De fato, a invenção jurídica do Estado Plurinacional, cuja matriz, ao menos nesse contexto, vem da Bolívia, quebra de forma radical a tríade Estado-nação-povo que se naturalizou no interior da experiência política moderna: “A plurinacionalidade é o mínimo que merecemos”, diz Daniela Catrileo, escritora, feminista e ativista mapuche. Ela lembra que os movimentos chilenos estão divididos entre aqueles que exigem autonomia como separação e aqueles que procuram conjugar as possibilidade da plurinacionalidade: “Eu passei de uma posição a outra”, diz Daniela.

Por um lado, o reconhecimento de que a formação do Estado nacional foi baseada em uma usurpação é forma de colocar a noção legitimidade acima da noção de legalidade. A propriedade, legal por ser reconhecida por lei atual, pode ser compreendida como ilegítima e objeto de devolução ou responsável por reparação. De fato, essa reconfiguração global da propriedade implica reconfiguração profunda do país e de sua autocompreensão. O que certamente não será feito sem resistência.

No dia 9 de março, o prédio da Assembleia constituinte chilena foi cercado por charretes clássicas e uma infinidade de huasos a cavalo. “Huasos” são camponeses que em muito se assemelham aos nossos gaúchos. Paramentados de suas roupas típicas, eles se manifestavam contra projetos constitucionais que visavam proibir o rodeio. Mas não só: “Todo povo tem seu folclore. Querem destruir o nosso, a nossa bandeira, o nosso hino, as nossas tradições”, diz Lopèz Hortero, um dos muitos manifestante presentes no local.

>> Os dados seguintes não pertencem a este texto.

(* ===== verification/UnconfirmedMachines.v ===== *)
(** The state machines of unconfirmed services,
    apdu/state_machine_unconfirmed_client.go and
    apdu/state_machine_unconfirmed_server.go.  Their payload length is never
    read and left out. *)

From S2P Require Import Prelude GoSlice Errors ApduCodec Machine.

(** * Client: fire and forget *)

Record unconfirmedClientMachine : Set := mkUClient { UClient_state : machineState }.

Definition newUnconfirmedClientMachineWithConfig : unconfirmedClientMachine :=
  mkUClient machineStateIdle.

Definition UClient_handleInIdleState (m : unconfirmedClientMachine) (event : machineEvent)
    (inp : machineInput) : unconfirmedClientMachine * res machineOutput :=
  match event with
  | machineEventSendUnconfirmedRequest =>
      match Inp_UnconfirmedRequest inp with
      | None => invalidStateTransition m
      | Some r =>
          (mkUClient machineStateCompleted,
           Ok (apduOutput machineActionSendUnconfirmedRequest
                 (mkOutboundAPDU PDUTypeUnconfirmedRequest false false false 0 0 0
                    (UReq_ServiceChoice r) (UReq_Payload r) 0 0 false false)))
      end
  | _ => invalidStateTransition m
  end.

Definition UClient_handleInCompletedState (m : unconfirmedClientMachine) (event : machineEvent)
    : unconfirmedClientMachine * res machineOutput :=
  match event with
  | machineEventClose => (m, Ok (actionOutput machineActionNone))
  | _ => invalidStateTransition m
  end.

Definition UClient_handleInAbortedState (m : unconfirmedClientMachine) (event : machineEvent)
    : unconfirmedClientMachine * res machineOutput :=
  match event with
  | machineEventClose => (m, Ok (actionOutput machineActionNone))
  | _ => invalidStateTransition m
  end.

(** A state the machine does not have is a panic. *)
Definition UClient_Handle (m : unconfirmedClientMachine) (event : machineEvent) (inp : machineInput)
    : unconfirmedClientMachine * res machineOutput :=
  match UClient_state m with
  | machineStateIdle => UClient_handleInIdleState m event inp
  | machineStateCompleted => UClient_handleInCompletedState m event
  | machineStateAborted => UClient_handleInAbortedState m event
  | _ => (m, Panic)
  end.

#[export] Instance unconfirmedClient_machine : protocolStateMachine unconfirmedClientMachine :=
  {| Role := fun _ => machineRoleUnconfirmedClient; State := UClient_state; Handle := UClient_Handle |}.

(** * Server: one handler call *)

Record unconfirmedServerMachine : Set := mkUServer { UServer_state : machineState }.

Definition newUnconfirmedServerMachineWithConfig : unconfirmedServerMachine :=
  mkUServer machineStateIdle.

Definition UServer_handleInIdleState (m : unconfirmedServerMachine) (event : machineEvent)
    : unconfirmedServerMachine * res machineOutput :=
  match event with
  | machineEventInboundUnconfirmedRequest =>
      (mkUServer machineStateAwaitResponse, Ok (actionOutput machineActionNone))
  | _ => invalidStateTransition m
  end.

Definition UServer_handleInAwaitResponseState (m : unconfirmedServerMachine) (event : machineEvent)
    : unconfirmedServerMachine * res machineOutput :=
  match event with
  | machineEventHandlerDone => (mkUServer machineStateCompleted, Ok (actionOutput machineActionNone))
  | machineEventHandlerError => (mkUServer machineStateAborted, Ok (actionOutput machineActionNone))
  | machineEventClose => (mkUServer machineStateAborted, Ok (actionOutput machineActionFailClosed))
  | _ => invalidStateTransition m
  end.

Definition UServer_handleInCompletedState (m : unconfirmedServerMachine) (event : machineEvent)
    : unconfirmedServerMachine * res machineOutput :=
  match event with
  | machineEventClose => (m, Ok (actionOutput machineActionNone))
  | _ => invalidStateTransition m
  end.

Definition UServer_handleInAbortedState (m : unconfirmedServerMachine) (event : machineEvent)
    : unconfirmedServerMachine * res machineOutput :=
  match event with
  | machineEventClose => (m, Ok (actionOutput machineActionNone))
  | _ => invalidStateTransition m
  end.

Definition UServer_Handle (m : unconfirmedServerMachine) (event : machineEvent) (_ : machineInput)
    : unconfirmedServerMachine * res machineOutput :=
  match UServer_state m with
  | machineStateIdle => UServer_handleInIdleState m event
  | machineStateAwaitResponse => UServer_handleInAwaitResponseState m event
  | machineStateCompleted => UServer_handleInCompletedState m event
  | machineStateAborted => UServer_handleInAbortedState m event
  | _ => invalidStateTransition m
  end.

#[export] Instance unconfirmedServer_machine : protocolStateMachine unconfirmedServerMachine :=
  {| Role := fun _ => machineRoleUnconfirmedServer; State := UServer_state; Handle := UServer_Handle |}.

(** * The client machine never panics and sends once *)

Definition uclient_ok (m : unconfirmedClientMachine) : Prop :=
  UClient_state m = machineStateIdle ∨ UClient_state m = machineStateCompleted.

Lemma UClient_Handle_ok m e i :
  uclient_ok m → uclient_ok (UClient_Handle m e i).1 ∧ (UClient_Handle m e i).2 ≠ Panic.
Proof.
  unfold uclient_ok, UClient_Handle. intros [H|H]; rewrite H; destruct e; cbn; rewrite ?H; auto.
  destruct (Inp_UnconfirmedRequest i); cbn; rewrite ?H; auto.
Qed.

Assembleia Constituinte chilena em sessão (Foto: Ralph Baiker)

Ou seja, essa colocação em questão dos dispositivos de propriedade que constituem a base jurídica do país passa necessariamente pela problematização do que é efetivamente “próprio” a um território que se descobre habitado por uma multiplicidade de povos que não precisaram do Estado-nação para começar a existir. O que nos explica porque Enrique lembrará que: “aceitar que somos pré-existentes ao estado chileno significa também que queremos continuar a ser povos, que somos povos capazes de criar futuro”.

Essa capacidade de criar futuro traz uma série de novos desafios. Talvez um dos mais complexos diga respeito ao tensionamento nos modos de produção. A pré-existência de certos povos não se mede apenas a partir dos dispositivos jurídicos do Estado-nação, mas também em relação às exigência produtivas e extrativistas do processo capitalista de acumulação e de produção de valor. Mas o que pode então se realizar na época de um governo que, como diz o próprio Enrique: “tentará navegar suavemente, produzido mudanças de forma gradual” ?

De fato, a luta antiextrativista é um eixo maior de debates em um país exportador de matérias primas, principalmente minerais como o cobre, que representa 51,9% das exportações chilenas. Depois vem peixe (3,5%) e polpa de celulose química (2,8%). Tanto a região norte, por causa do cobre, quanto a região sul, por causa da indústria de celulose, conhecem a brutalidade do impacto ambiental do extrativismo.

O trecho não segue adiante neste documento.